The Collateral Source Rule was first adopted in an 1854 decision by the U.S. Supreme Court. The name of the rule derives from an 1870 case holding that a plaintiff’s insurance policy was “collateral to the remedy against the defendant, and was procured solely by the plaintiff and at his expense, and to the procurement of which the defendant was in no way contributory.”
The rule states: “Payments made to or benefits conferred on the injured party from other sources are not credited against the tortfeasor’s liability, although they cover all or part of the harm for which the tortfeasor is liable.” (Restatement [2d] of Torts § 920A and Restatement [3d] of Torts § 920A)
Here is the lay translation: A person who damages one of your cars cannot benefit from discounts, write-offs or the size of your fleet to reduce his or her responsibility for the damages.
With regard to your physical damage recovery, unless your state’s laws require otherwise (or you provide for the benefit to your renters in your rental agreement), you do not have to pass on repair discounts.
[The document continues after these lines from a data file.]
(** * Esports Tournament Management System API: handlers of [main.py]

    A shallow embedding of the request handlers of [src/main.py] over the
    collections declared in [src/schemas.py], and the properties of the
    specification that concern them.

    - Python [str] is a sequence of Unicode code points, [int] is [Z].
    - Each collection of the document store holds documents of the schema
      that [schemas.py] declares for it, in insertion order.
    - The strings that reach a handler in a request and the strings read
      from the store are Unicode text, with no lone surrogate: the
      framework refuses a request that holds one and the store cannot hold
      one. Only [chr] makes one, in [generate_groups].
    - The driver encodes what it is given before it sends anything: it
      refuses a string with a lone surrogate and an integer beyond 64
      bits. No size limit is modelled.
    - A handler is a state-and-exception computation over the database
      handle [db], which is [None] when the store is not configured. *)

From Stdlib Require Import ZArith Lia.
From stdpp Require Import base option list strings.

Local Open Scope Z_scope.

(** ** Python values *)

(** A Python [str]: its code points, each in [range(0x110000)]. *)
Definition str : Type := list Z.

(** A literal of the source, code point by code point. *)
Definition lit (s : string) : str :=
  (λ c, Z.of_nat (Ascii.nat_of_ascii c)) <$> String.list_ascii_of_string s.

Inductive exn : Type :=
  | HTTPException (status_code : Z) (detail : string)
  | ValueError
  | ZeroDivisionError
  | TypeError
  | OverflowError
  | UnicodeEncodeError.

Inductive result (A : Type) : Type :=
  | Return (a : A)
  | Raise (e : exn).
Arguments Return {A} a.
Arguments Raise {A} e.

(** [ord('A')]. *)
Definition ord_A : Z := 65.

(** [chr(i)]: the one-character string of code point [i]; [ValueError]
    outside [range(0x110000)]. *)
Definition chr (i : Z) : result str :=
  if bool_decide (0 ≤ i < 1114112) then Return [i] else Raise ValueError.

(** [a // b] on [int]: floor division, [ZeroDivisionError] when [b = 0]. *)
Definition floordiv (a b : Z) : result Z :=
  if bool_decide (b = 0) then Raise ZeroDivisionError else Return (a `div` b).

(** A string the driver can encode: UTF-8 has no encoding for the
    surrogate code points, U+D800 to U+DFFF. *)
Definition utf8 (s : str) : bool :=
  forallb (λ c, negb (bool_decide (55296 ≤ c ≤ 57343))) s.

(** An integer the driver can encode: a signed integer of 64 bits. *)
Definition int64 (z : Z) : bool := bool_decide (- 2 ^ 63 ≤ z < 2 ^ 63).

(** [range(n)]. *)
Definition range (n : Z) : list Z := Z.of_nat <$> seq 0 (Z.to_nat n).

(** [range(start, stop, step)] for a positive [step], on indices. *)
Definition range3 (start stop step : nat) : list nat :=
  (λ k, start + k * step)%nat <$> seq 0 ((stop - start + (step - 1)) / step)%nat.

(** ** Schemas ([schemas.py]) *)

Module Team.
Record t : Type := mk { team_name : str; team_logo : option str }.
End Team.

Module Player.
Record t : Type :=
  mk { IGN : str; UID : str; player_photo : option str; team_id : option str }.
End Player.

Module Tournament.
Record t : Type := mk { name : str; game : str; team_ids : list str }.
End Tournament.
You can require those responsible for damaging your vehicle to pay the full retail estimate, even if you repair the vehicle yourself or do not repair it at all.
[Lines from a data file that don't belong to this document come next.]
(** * markdowntoword: the outline-to-mapping extractor

    A shallow embedding of [parseMarkdown], [processValue] and the map-building
    loop of [replaceMustacheTags] (src/markdowntoword.go and its sibling
    revisions), together with the part of Go's [strings], [unicode] and
    [unicode/utf8] packages those functions call.

    Go strings are modelled by the sequence of runes that [range] / the
    [utf8] decoder yields for them: a rune is a [Z] (Go's [int32]), an ill-formed
    byte shows up as [RuneError].  All patterns the program searches for
    ("###", "##", ":", " ", "_", "-", "+", "*", newline) are ASCII, and an
    ASCII byte never occurs inside a multi-byte encoding, so prefix tests,
    splitting and replacing commute with decoding. *)

From Stdlib Require Import ZArith Ascii String Btauto.
From stdpp Require Import base option list gmap.

Local Open Scope Z_scope.

(** ** Runes and Go string literals *)

Abbreviation rune := Z.
Abbreviation gostring := (list Z).

Definition RuneError : rune := 65533.
Definition MaxRune : rune := 1114111.
Definition RuneSelf : rune := 128.

(** utf8.ValidRune: in range and not a surrogate half. *)
Definition ValidRune (r : rune) : bool :=
  ((0 <=? r) && (r <? 55296)) || ((57343 <? r) && (r <=? MaxRune)).

(** What [utf8.AppendRune] / [Builder.WriteRune] leaves in the string. *)
Definition WriteRune (r : rune) : rune :=
  if ValidRune r then r else RuneError.

(** First byte of the UTF-8 encoding of a rune, the value of [s[0]] for a
    string that starts with that rune. *)
Definition leadByte (r : rune) : Z :=
  if r <? 128 then r
  else if r <? 2048 then Z.lor 192 (Z.shiftr r 6)
  else if r <? 65536 then Z.lor 224 (Z.shiftr r 12)
  else Z.lor 240 (Z.shiftr r 18).

Definition rune_of_ascii (a : ascii) : rune := Z.of_N (N_of_ascii a).
Lemma texts_are_white_centred_rtl_sample :
  map (fun p => (Dom.call p,
                 Dom.fillStyle (Dom.paint p), Dom.textAlign (Dom.paint p),
                 Dom.direction (Dom.paint p),
                 Dom.family (Dom.font (Dom.paint p)),
                 Dom.weight (Dom.font (Dom.paint p))))
      (firstn 3 (Dom.painted (drawn (snd (handleDownload
                                            (Sample.browser 1000 1000 true)
                                            Sample.ready)))))
  = [ (Dom.DrawImage {| Dom.src := "poster-a"; Dom.naturalWidth := 1000;
                        Dom.naturalHeight := 1000 |} 0 0 1500 1500,
       "#000000", "start", "inherit", "sans-serif", 400%Z);
      (Dom.FillText "Test Name" 750 1230,
       "#FFFFFF", "center", "rtl", "Cairo", 900%Z);
      (Dom.FillText (districtPrefix ++ "Example") 750 1283.5714285714287,
       "#FFFFFF", "center", "rtl", "Cairo", 700%Z) ]%float.
Proof.
  exact (texts_are_white_centred_rtl _ _ _ _ (succeeds_sample 1000 1000)).
Defined.

End DownloadEdges.

(** ** The page and its requests in flight *)

Section InFlight.
Import Saving Request Controls Page.
Local Open Scope list_scope.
Likewise, if you have your own insurance coverage that pays for your loss, the renter — or third-party tortfeasor — is not allowed to benefit from your insurance.
For loss of use, the Collateral Source Rule again operates in your favor. When an insurance company says it doesn’t owe for loss of use because you have other vehicles available for rent, the insurance company is wrong. You acquire vehicles for a variety of purposes, and those purposes are your own. If there are any vehicles sitting idle, the renter (or tortfeasor) did not purchase them, so he or she does not get the benefit of those vehicles — you do.
"A person who damages one of your cars cannot benefit from discounts, write-offs or the size of your fleet to reduce his or her responsibility for the damages."
These basic common law doctrines have not changed over hundreds of years. And they are powerful when dealing with parties who do not want to properly pay when they damage one of your cars — and when dealing with those who sympathize with them.
The Collateral Source Rule should apply to claims made under your rental agreement as well as to tort claims against third parties. For example, the California Supreme Court applied the rule in a contract breach case where the “breach had a tortious or willful flavor.” (City of Salinas v. Souza & McCue Construction Co., 66 Cal. 2d 217, 424 P.2d 921, 57 Cal. Rptr. 337 ) And the Colorado Supreme Court applied the tort concept of loss of use in a contract case against a renter when the contract called for payment of such damages “regardless of fleet utilization.” (Koenig v. PurCo Fleet Services, Inc., 2012 CO 56, ¶ 7, 285 P.3d 979)
When an insurance company or credit card benefits adjuster asks you to provide a “fleet utilization log,” or asks you to accept an “audited” estimate amount, they are disregarding the Collateral Source Rule. There are some state-specific nuances to the rule, but generally you do not have to provide the information they are demanding; they have no right to offset the amounts they may owe you because of other assets you may own.
Using this tool, your employees will be able to better respond when insurance adjusters try to lowball your damage claims. By knowing the law and being prepared to explain it to your benefit, you will be able to let insurance adjusters know that if they push this to litigation, you know exactly how it will turn out.
Be clear, be concise and, most importantly, be correct. Arm yourself with the Collateral Source Rule, and you can be that great negotiator who gets the claim paid.